This system was established by the International Astronomical Union (IAU) in 2006 after the discovery of other celestial bodies that orbit the Sun at a similar distance to that with which Pluto does. One of these bodies, named Eris, is even bigger than Pluto itself. Instead of increasing the number of planets by all these new discoveries (and those that will be discovered in the future) the IAU decided to call Pluto and all similar objects dwarf planets. So, currently we are left with the eight planets Mercury, Venus, Earth, Mars, Jupiter, Saturn, Uranus and Neptune and the currently known dwarf planets Ceres (part of the asteroid belt), Pluto, Haumea, Makemake, and Eris (all trans-Neptunian objects). It is suspected that about one hundred known objects are dwarf planets. We still need to make sure that self-gravity has formed them into spherical bodies; otherwise they would just be classified as asteroids. Furthermore, astronomers believe that there are up to 200 dwarf planets in the Kuiper belt and up to another 10 000 dwarf planets in the region beyond the Kuiper belt.
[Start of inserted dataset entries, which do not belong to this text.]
(** The command string of a [NativeSpawn], for the variants that have one. *)
Definition spawn_command (cmd : NativeCmdType) : option string :=
  match cmd with
  | ShellExec cmd _ => Some cmd
  | Tail path lines true follow_secs =>
      let tail := ("tail -n " +:+ pretty lines +:+ " -f " +:+ path)%string in
      Some (if 0 <? follow_secs
            then ("timeout " +:+ pretty follow_secs +:+ " " +:+ tail)%string else tail)
  | _ => None
  end.

(** [tx.send(cmd)] through the map: nothing happens for an unknown id, and a
    task that has ended dropped its receiver. *)
Definition send_exec (id : Z) (cmd : ExecCmd) (h : Host) : Host :=
  match exec_map h !! id with
  | None => h
  | Some k =>
      match tasks h !! k with
      | None => h
      | Some t => put_task k t (inbox t ++ [cmd]) (chunks t) h
      end
  end.

(** [signo as i32]. *)
Definition as_i32 (z : Z) : Z := wrap 32 (z + 2 ^ 31) - 2 ^ 31.

(** A native command runs to its end; then its output and its exit code. *)
Definition run_native (env : Env) (fallback : list byte) (conn_id : Z) (route : Route) (l : nat)
    (id : Z) (h : Host) : Host :=
  let '(out, exit) := default (fallback, Some 1) (native_result env) in
  reply_on route conn_id l (ExecDone id exit) (reply_on route conn_id l (ExecChunk id 0 out) h).

(** Writing at a position of a file: zeros fill a gap. *)
Definition write_at (pos : Z) (data file : list byte) : list byte :=
  match data with
  | [] => file
  | _ =>
      let p := Z.to_nat pos in
      take p (file ++ replicate (p - length file) Byte.x00) ++ data ++ drop (p + length data) file
  end.

(** [None]: the file could not be created. *)
Definition file_push (env : Env) (id : Z) (path : string) (size : Z) (h : Host) : option Host :=
  if open_ok env then
    Some (set_files (<[id := mkTransfer path 0 size]> (transfers h)) (<[path := []]> (disk h)) h)
  else None.

(** The acknowledged offset; [None]: no transfer, or the write failed.  A
    seek beyond the largest signed offset fails and leaves the position. *)
Definition file_chunk (env : Env) (id offset : Z) (chunk : list byte) (h : Host)
    : Host * option Z :=
  match transfers h !! id with
  | None => (h, None)
  | Some ft =>
      let pos := if offset <? 2 ^ 63 then offset else ft_pos ft in
      let data := match write_fails env with Some n => take n chunk | None => chunk end in
      let file := write_at pos data (default [] (disk h !! ft_path ft)) in
      let ft := mkTransfer (ft_path ft) (pos + len data) (ft_size ft) in
      let h := set_files (<[id := ft]> (transfers h)) (<[ft_path ft := file]> (disk h)) h in
      match write_fails env with
      | Some _ => (h, None)
      | None =>
          let ack := wrap 64 (offset + len chunk) in
          (if ft_size ft <=? ack then set_files (delete id (transfers h)) (disk h) h else h,
           Some ack)
      end
  end.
Until 2015 we had no detailed images of any of these dwarf planets; they are too small and too far away from Earth. But thanks to the Dawn spacecraft who arrived at Ceres in February 2015 we now have crisp HD images of this dwarf planet. Then a few months later, in July 2015, New Horizons spacecraft had a fly-by of Pluto.

The image below shows an artist's impression of the dwarf planets Eris (left centre), Ceres (centre), Pluto and its moon Charon (bottom) compared with the Earth and our moon (top).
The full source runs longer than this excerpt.